Conley is Unwittingly Friend of Frank, Says Old Police Reporter

conley-isAnother in our series of new transcriptions of contemporary articles on the Leo Frank case.

Atlanta Georgian

Sunday, June 1st, 1913


Developments came thick and fast during the past week, and one is able to approach consideration of the Phagan case to-day with more assurance and ease of mind than heretofore.

Distinctly have the clouds lifted, so I think, from about Leo Frank, and if not yet are they “in the deep bosom of the ocean buried,” they have, nevertheless I take it, served to let a measure of the sunshine in.

Leo Frank, snatching eagerly at that faltering ray of blessed and thrice-welcome light, may thank the negro Conley for it—albeit Conley let it in neither by way of an impulse of sympathy nor intentional truth.

If I were a de-tec-i-tiff—which, praise be to Allah, I am not!—I think I should cease shouting from the housetops my unshakable belief in Frank’s guilt, and should begin to contemplate in solemn and searching analysis the shifty and amazing James Conley, negro!

It is my opinion, bluntly stated, that Conley is an unmitigated liar, all the way through, and that the truth is not in him!

His statement appeals to me an Old Police Reporter—and not a de-tec-i-tiff, again praise be to Allah!—as distinctly the weightiest document in Leo Frank’s favor that yet has been promulgated.

Would Belong in Asylum.

Certainly, if Frank DID do the astonishing things Conley attributes to him, he should not be sent to the gallows, in any event, for he surely belongs in Milledgeville, safely held in the State lunatic asylum.
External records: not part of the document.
(* ===== verification/HashListpack.v ===== *)
(** * Compact hashes

    Models [include/goblin/core/hash_listpack.hpp]: a Redis hash in one blob with a
    fingerprint directory ([Directory]), each entry the lengths and the bytes of an
    encoded field and an encoded value.  Where the blob lives (the pool or another
    storage) does not change its bytes and is not modelled. *)

From stdpp Require Import gmap.
From S2P Require Import Prelude BitMask StringEncoding StoredText Directory.
From Stdlib Require Import ZArith Lia ZifyBool.

Local Open Scope Z_scope.

Record SetResult := mkSet { set_added : bool; set_needs_full : bool }.
Record SetManyResult := mkSetMany { set_many_added : Z; set_many_needs_full : bool }.

(** [EntryView]. *)
Record HashEntry := mkHashEntry { field_ : bytes; value_ : bytes; hash_header_bytes : nat }.
Definition hash_entry_total (e : HashEntry) : nat := (hash_header_bytes e + length (field_ e) + length (value_ e))%nat.

Definition hash_entry_at (p : nat) (m : bytes) : result HashEntry :=
  '(field_len, field_bytes) ← read_length p m;
  '(value_len, value_bytes) ← read_length (p + field_bytes) m;
  let header_bytes := (field_bytes + value_bytes)%nat in
  field ← load (p + header_bytes) (Z.to_nat field_len) m;
  value ← load (p + header_bytes + Z.to_nat field_len) (Z.to_nat value_len) m;
  Ret (mkHashEntry field value header_bytes).

Definition hash_entry_size (field_len value_len : Z) : Z := packed_length_size field_len + packed_length_size value_len + field_len + value_len.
But, more of Conley hereafter. The issue of murder has been made with Leo Frank, and he must face trial. The Grand Jury has indicted him, and he will be arraigned in due time and in order.

It will be a finish fight between the State and the defendant. There can be no compromise now—either Frank is guilty or he is innocent, and the truth of that is for twelve men, “good and true,” to say.

They will be picked carefully, the State and the defense each exercising its right of elimination to the limit, no doubt, in seeking to frame a jury likely to hand in a just verdict. At least, that is the theory of it.

Solomon cited three strange things as the strangest of all things—the way of an eagle in the air, a serpent upon a rock, and a man with a maid.

Jury Strangest of All.

In Solomon’s day, however, they did not have trials by jury, otherwise I feel sure his majesty would have added the way of a jury with a defendant as the fourth exceeding strange thing.

The wind bloweth where it listeth, and no man knoweth whence it cometh or whither it goeth—and by the same token, the verdicts of juries are past prophecy and sure anticipation.

Therefore, students of the uncertain—those people who delight to indulge in speculation and baffling forethought—have three puzzles to engage their minds.

First, who killed Mary Phagan? Second, what will Frank’s defense be? Third, what will the jury say?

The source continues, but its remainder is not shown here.